Schließlich werfen auch die vom Beschwerdeführer eingereichten Vergleichsversuche (vorgelegt mit Schreiben vom 15. April 2009) Zweifel hinsichtlich des geltend gemachten Effekts einer geringeren Hydrophilie von DMC-katalysierten Polyetheralkoholen auf. In den Vergleichsversuchen des Beschwerdeführers ist auf die strikte Vergleichbarkeit der Polyetheralkohole geachtet worden (OH-Zahl des KOH-katalysierten Polyetheralkohols 48.0 und OH-Zahl des DMC-katalysierten Polyetheralkohols 47.7). Die Kontaktwinkelmessungen an diesen Polyolen zeigen keine geringere Hydrophilie des DMC-katalysierten Polyetheralkohols. Im Gegenteil, die Versuche zeigen genau den umgekehrten Effekt, nämlich, dass der KOH-katalysierte Polyetheralkohol die geringere Hydrophilie aufweist. Die Versuche des Beschwerdeführers zeigen somit auf jeden Fall, dass der geltend gemachte Effekt einer geringeren Hydrophilie nicht bei allen DMC-katalysierten Polyolen erreicht wird (zumindest nicht bei den vom Beschwerdeführer hergestellten Polyolen). Somit wird der geltend gemachte Effekt nicht im ganzen beanspruchten Bereich erreicht und kann auch aus diesem Grund nicht für die Formulierung der objektiven Aufgabe verwendet werden.
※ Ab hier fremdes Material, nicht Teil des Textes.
Lemma retry_spec l next_run trials :
  (forall n, 0 < n -> (li_retry_interval l <= tr_slept (trials n))%Z) -> (forall n, 0 <= tr_waited (trials n))%Z ->
  forall more n longest last, 0 < n -> (li_timeout l <= longest)%Z ->
  let rest := retry l next_run longest last trials n more in
  length rest <= more /\ adjacent (retries_after l) (last :: rest)
  /\ (forall k b, rest !! k = Some b -> (at_begun b + longest_of longest (take k rest) <= next_run)%Z)
  /\ (length rest = more \/ no_more l next_run (longest_of longest rest) (trials (n + length rest)) (List.last rest last)).
Proof.
  intros Hs Hw. induction more as [|more IH]; intros n longest last Hn Hl; cbn [retry].
  { split_and!; [done|apply adjacent_cons; split; [done|apply adjacent_nil]|by intros [|k] b|by left]. }
  assert (forall b : bool, (b = true -> no_more l next_run longest (trials n) last) -> forall rest,
    let rest' := if b then [] else rest in b = false \/ (length rest' <= S more /\ adjacent (retries_after l) (last :: rest')
    /\ (forall k b, rest' !! k = Some b -> (at_begun b + longest_of longest (take k rest') <= next_run)%Z)
    /\ (length rest' = S more \/ no_more l next_run (longest_of longest rest') (trials (n + length rest')) (List.last rest' last)))) as Hstop.
  { intros [|] Hb rest; [right|by left]. cbn. rewrite Nat.add_0_r.
    split_and!; [lia|apply adjacent_cons; split; [done|apply adjacent_nil]|by intros [|k] x|right; by apply Hb]. }
  destruct (out_success (output_of (at_outcome last))) eqn:Hok.
  { by destruct (Hstop true (fun _ => or_introl Hok) []). }
  destruct (next_run <? at_ended last + li_retry_interval l + longest)%Z eqn:E1.
  { destruct (Hstop true) with (rest := @nil attempt) as [?|?]; [|done..]. intros _. right. apply Z.ltb_lt in E1. lia. }
  cbn zeta. destruct (next_run <? at_ended last + tr_slept (trials n) + tr_waited (trials n) + longest)%Z eqn:E2.
  { destruct (Hstop true) with (rest := @nil attempt) as [?|?]; [|done..]. intros _. right. apply Z.ltb_lt in E2. lia. }
  clear Hstop. apply Z.ltb_ge in E2. cbn [run_once].
  set (begun := (at_ended last + tr_slept (trials n) + tr_waited (trials n))%Z) in *.
  set (a := Attempt begun (begun + tr_lasted (trials n)) (tr_outcome (trials n))).
  set (longest' := Z.max (Z.max longest (li_timeout l)) (tr_lasted (trials n))).
  assert (longest' = Z.max longest (lasted a)) as Hl' by (unfold longest', lasted, a; cbn; lia).
  destruct (IH (S n) longest' a) as (Hlen & Hadj & Hfit & Hend); [lia..|].
  set (rest := retry l next_run longest' a trials (S n) more) in *. split_and!.
  - cbn [length]. lia.
  - apply adjacent_cons. split; [|done]. intros y l' [= <- _]. split; [done|].
    cbn. unfold begun. specialize (Hs n Hn). specialize (Hw n). lia.
  - intros [|k] b Hk; cbn in Hk; [by injection Hk as <-|].
    specialize (Hfit k b Hk). unfold longest_of in *. cbn [take fold_left]. by rewrite <- Hl'.
  - cbn [length]. destruct Hend as [Hend|Hend]; [left; lia|right].
    replace (n + S (length rest)) with (S n + length rest) by lia. unfold longest_of in *. cbn [fold_left].
    rewrite <- Hl'. by rewrite last_default.
Qed.

(** C12: A run tries its check once and then again while it fails, never more than its
    retries allow: a retry follows a failure by retry_interval or more, and begins
    only when an attempt as long as the timeout or the longest one so far still ends
    by the check's next run.  It stops short of its retries only at a success, or
    when the next retry would not end in time. *)
Theorem retries_fit_the_interval l started trials : (forall n, 0 < n -> (li_retry_interval l <= tr_slept (trials n))%Z) ->
  (forall n, 0 <= tr_waited (trials n))%Z ->
  exists first rest, attempts_of l started trials = first :: rest
  /\ (started <= at_begun first)%Z /\ length rest <= li_retries l
  /\ adjacent (retries_after l) (first :: rest)
  /\ (forall k b, rest !! k = Some b -> (at_begun b + longest_of (Z.max 0 (li_timeout l)) (first :: take k rest) <= started + li_interval l)%Z)
  /\ (length rest = li_retries l
      \/ no_more l (started + li_interval l) (longest_of (Z.max 0 (li_timeout l)) (first :: rest)) (trials (S (length rest))) (List.last rest first)).
Proof.
  intros Hs Hw. unfold attempts_of. cbn [run_once].
  set (a := Attempt _ _ _). set (longest := Z.max (Z.max 0 _) _).
  assert (longest = Z.max (Z.max 0 (li_timeout l)) (lasted a)) as Hl by (unfold longest, lasted, a; cbn; lia).
  destruct (retry_spec l (started + li_interval l) trials Hs Hw (li_retries l) 1 longest a) as (Hlen & Hadj & Hfit & Hend); [lia..|].
  exists a, (retry l (started + li_interval l) longest a trials 1 (li_retries l)). split_and!; try done.
  - cbn. specialize (Hw 0). lia.
  - intros k b Hk. unfold longest_of in *. cbn [fold_left]. rewrite <- Hl. by apply Hfit.
  - unfold longest_of in *. cbn [fold_left]. by rewrite <- Hl.
Qed.

(** ** What a run reports *)

(** The executor's counts add up, the agent's and each check's. *)
Definition counted (e : executor) : Prop := ex_executed e = (ex_succeeded e + ex_failed e)%N
  /\ (N.of_nat (length (ex_queue e)) <= ex_queue_max e)%N
  /\ forall name c, ex_stats e !! name = Some c -> total_runs c = (successes c + failures c)%N.

Lemma note_errors_only e key os : exists errors warned, note_errors e key os =
  Executor (ex_executed e) (ex_succeeded e) (ex_failed e) (ex_queue_max e) (ex_stats e) errors warned (ex_last_state e) (ex_queue e).
Proof.
  revert e. induction os as [|o os IH]; intros e; cbn; [exists (ex_errors e), (ex_warned e); by destruct e|].
  destruct (note_config_error (ex_errors e) key o) as [errors warned].
  destruct (IH (Executor (ex_executed e) (ex_succeeded e) (ex_failed e) (ex_queue_max e) (ex_stats e) errors (ex_warned e ++ warned)
    (ex_last_state e) (ex_queue e))) as (er & w & E). exists er, w. exact E.
Qed.

Lemma attempts_nonempty l started trials : exists before final, attempts_of l started trials = before ++ [final].
Proof.
  unfold attempts_of. cbn [run_once]. set (a := Attempt _ _ _). generalize (retry l (started + li_interval l)%Z).
  intros f. destruct (exists_last (l := a :: f (Z.max (Z.max 0 (li_timeout l)) (tr_lasted (trials 0))) a trials 1 (li_retries l)))
    as (before & final & E); [done|]. by exists before, final.
Qed.

(** A run of a loaded check is reported exactly once, at the end of the queue,
    whatever its attempts came to: the result is its last attempt's, stamped with the
    time the run started and the number of attempts, counted once for the agent and
    once for the check; and the counts keep adding up. *)
Theorem run_reported_once e agent_id run_id cfg result_id wall started trials l c :
  counted e -> limits_of cfg = Ok l -> ex_stats e !! check_name cfg = Some c ->
  exists e' r before final, run_check e agent_id run_id cfg result_id wall started trials = Ok e' /\ counted e'
    /\ ex_queue e' = ex_queue e ++ [r] /\ ex_last_state e' !! check_name cfg = Some r
    /\ attempts_of l started trials = before ++ [final]
    /\ rr_output r = with_attempts (output_of (at_outcome final)) (S (length before))
    /\ rr_timestamp r = wall /\ rr_result_id r = result_id /\ rr_check_id r = dict_get cfg "check_id" PNone
    /\ ex_executed e' = (ex_executed e + 1)%N
    /\ ex_succeeded e' = (ex_succeeded e + (if out_success (rr_output r) then 1 else 0))%N
    /\ (exists c', ex_stats e' !! check_name cfg = Some c' /\ total_runs c' = (total_runs c + 1)%N)
    /\ forall name, name <> check_name cfg -> ex_stats e' !! name = ex_stats e !! name.
Proof.
  intros (Hsum & Hmax & Hst) Hl Hc. unfold run_check. rewrite Hl. cbn [mbind res_bind].
  destruct (attempts_nonempty l started trials) as (before & final & Ea). rewrite Ea.
  rewrite last_last, length_app, Nat.add_1_r. set (key := match dict_get cfg "check_id" PNone with PStr s => s | _ => "None" end).
  destruct (note_errors_only e key (map at_outcome (before ++ [final]))) as (errors & warned & ->).
  unfold record. cbn [ex_stats rr_name rr_output ex_queue ex_executed ex_succeeded ex_failed ex_queue_max].
  rewrite Hc. set (r := RunResult _ _ _ _ _ _ _ _). eexists _, r, before, final. split; [done|]. unfold counted. cbn.
  split_and!; try done.
  - destruct (out_success _); lia.
  - lia.
  - intros name c'. destruct (decide (name = check_name cfg)) as [->|Hne].
    + rewrite lookup_insert_eq. intros [= <-]. cbn. specialize (Hst _ _ Hc). destruct (out_success _); lia.
    + rewrite lookup_insert_ne by done. apply Hst.
  - by rewrite lookup_insert_eq.
  - eexists. by rewrite lookup_insert_eq.
  - intros name Hne. by rewrite lookup_insert_ne.
Qed.

(** A configuration error is logged when it appears or changes, not at every run. *)
Lemma config_error_logged_once e key reason n : ex_errors e !! key = Some reason ->
  note_errors e key (replicate n (Misconfigured reason)) = e.
Proof.
  intros He. induction n as [|n IH]; cbn; [done|]. rewrite bool_decide_eq_true_2 by done. rewrite app_nil_r.
  destruct e. exact IH.
Qed.

(** ** On concrete checks *)

Module Examples.
#[local] Instance all_drivers : Drivers := {| dns_available := true; aiomysql_available := true; asyncpg_available := false |}.

Definition tcp_check : check :=
  Check 10 1 None "port" "tcp" "example.org:443" (Some 60%Z) true MANUAL None 0 None [] [].
Definition tcp_cfg : pydict := default [] (load_one (to_response tcp_check "agent")).

Lemma served_check_arrives_witness :
  load_one (to_response tcp_check "agent") = Some tcp_cfg /\ dict_get tcp_cfg "target" PNone = PStr "example.org"
  /\ dict_get tcp_cfg "port" PNone = PInt 443 /\ dict_get tcp_cfg "interval" PNone = PInt 60.
Proof.
  assert (load_one (to_response tcp_check "agent") = Some tcp_cfg) as Hl by (vm_compute; reflexivity).
  destruct (served_check_arrives _ _ _ Hl) as (_ & _ & _ & _ & Hi & _ & _ & _ & _ & _ & _ & _ & _ & Ht).
  split_and!; [exact Hl|vm_compute; reflexivity|vm_compute; reflexivity|exact Hi].
Defined.

(** The attempts of a run that fails once: after the wait, the retry succeeds. *)
Definition ok_output : check_output := Output true (PInt 12) None PNone [].
Definition scripted_trials (n : nat) : trial :=
  Trial (if n is O then 0 else 5000000) 1000 2000000 (if n is O then TimedOut else Completed ok_output).
Definition one_minute : run_limits := AgentRun.Limits 5000000 2 5000000 60000000.

Lemma scripted_slept n : 0 < n -> (li_retry_interval one_minute <= tr_slept (scripted_trials n))%Z.
Proof. by destruct n; [lia|]. Qed.
Lemma scripted_waited n : (0 <= tr_waited (scripted_trials n))%Z.
Proof. done. Qed.

Lemma retries_fit_the_interval_witness :
  map at_begun (attempts_of one_minute 0 scripted_trials) = [1000; 7002000]%Z
  /\ adjacent (retries_after one_minute) (attempts_of one_minute 0 scripted_trials).
Proof.
  split; [vm_compute; reflexivity|].
  destruct (retries_fit_the_interval one_minute 0 scripted_trials scripted_slept scripted_waited) as (first & rest & -> & _ & _ & Ha & _).
  exact Ha.
Defined.

Definition a_check : pydict := [("check_id", PStr "a"); ("name", PStr "a"); ("interval", PInt 2); ("timeout", PInt 5); ("retry_attempts", PInt 2)].
Definition b_check : pydict := [("check_id", PStr "b"); ("name", PStr "b"); ("interval", PInt 3)].

(** The second check comes and goes; the first keeps its time. *)
Definition second (n : Z) : Z := (n * us_per_second)%Z.
Definition passes : list (instant * list pydict) :=
  [(second 100, [a_check; b_check]); (second 101, [a_check; b_check]); (second 102, [b_check; a_check]);
   (second 103, [a_check; b_check]); (second 104, [a_check])].

Lemma a_interval : int_interval a_check 2.
Proof. done. Qed.

Lemma a_alone p : p ∈ passes -> alone a_check p.2.
Proof.
  assert (all_ints [a_check; b_check]) as Hab.
  { intros x Hx. apply elem_of_cons in Hx as [->|Hx]; [by exists 2%Z|]. apply list_elem_of_singleton in Hx as ->. by exists 3%Z. }
  assert (forall l, (forall x, x ∈ l -> x = a_check \/ x = b_check) -> all_ints l) as Hl.
  { intros l H x [->| ->]%H; apply Hab; [left|right; left]. }
  intros Hp. unfold passes in Hp.
  repeat (apply elem_of_cons in Hp as [->|Hp]); [..|by apply elem_of_nil in Hp]; cbn [snd];
    [exists [], [b_check]|exists [], [b_check]|exists [b_check], []|exists [], [b_check]|exists [], []];
    (split_and!; [done| |]);
    try (apply Hl; intros x Hx; repeat (apply elem_of_cons in Hx as [->|Hx]; [auto|]); by apply elem_of_nil in Hx);
    intros x Hx; cbn in Hx; repeat (apply elem_of_cons in Hx as [->|Hx]; [done|]); by apply elem_of_nil in Hx.
Qed.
3.2.4 Zusammenfassend ist festzustellen, dass der geltend gemachte Effekt der geringeren Hydrophilie von DMC-katalysierten Polyetheralkoholen nicht glaubhaft belegt ist und somit nicht in die Formulierung der objektiven technischen Aufgabe einfließen kann. Der einzige nachgewiesene Vorteil, den DMC-katalysierte Polyetheralkohole aufweisen, ist ein geringerer Gehalt an ungesättigten Bestandteilen der beanspruchten Polyetheralkohole.

Die objektive technische Aufgabe gegenüber dem nächstliegenden Stand der Technik ist daher in der Bereitstellung von Polyetheralkoholen mit einem ähnlichen Blockaufbau aber einem geringeren Gehalt an ungesättigten Verbindungen zu sehen.

Diese Aufgabe wird, wie die Beispiele im Streitpatent zeigen, mit den DMC-katalysierten Polyetheralkoholen gemäß Anspruch 1 gelöst.

3.3 Es bleibt zu untersuchen, ob die vorgeschlagene Lösung, d. h. Polyetheralkohole mit den Merkmalen gemäß Anspruch 1 des Streitpatents, durch den Stand der Technik nahegelegt wird.

Konfrontiert mit der Aufgabe, ähnliche Polyetheralkohole wie in den Beispielen 1-6 der D8 mit einem geringeren Gehalt an ungesättigten Bestandteilen herzustellen, findet der Fachmann in dem die Seiten 5 und 6 der D10 überbrückenden Absatz den Hinweis, dass DMC-Katalysatoren zu Polyetheralkoholen mit einem geringen Gehalt an ungesättigten Bestandteilen führen ("polyoxyalkylene polyols with low unsaturation"). Dies ist nach Ansicht der Kammer ein eindeutiger Hinweis darauf, den in den Beispielen 1-6 der D8 verwendeten basischen Katalysator KOH durch einen entsprechenden DMC-Katalysator zu ersetzen.

Damit beruht der Gegenstand des Anspruchs 1 des Streitpatents im Hinblick auf die Kombination von D8 mit D10 nicht auf einer erfinderischen Tätigkeit.

ENTSCHEIDUNGSFORMEL

Aus diesen Gründen wird entschieden:

1. Die angefochtene Entscheidung wird aufgehoben.

2. Das europäische Patent Nr. 1 230 289 wird widerrufen.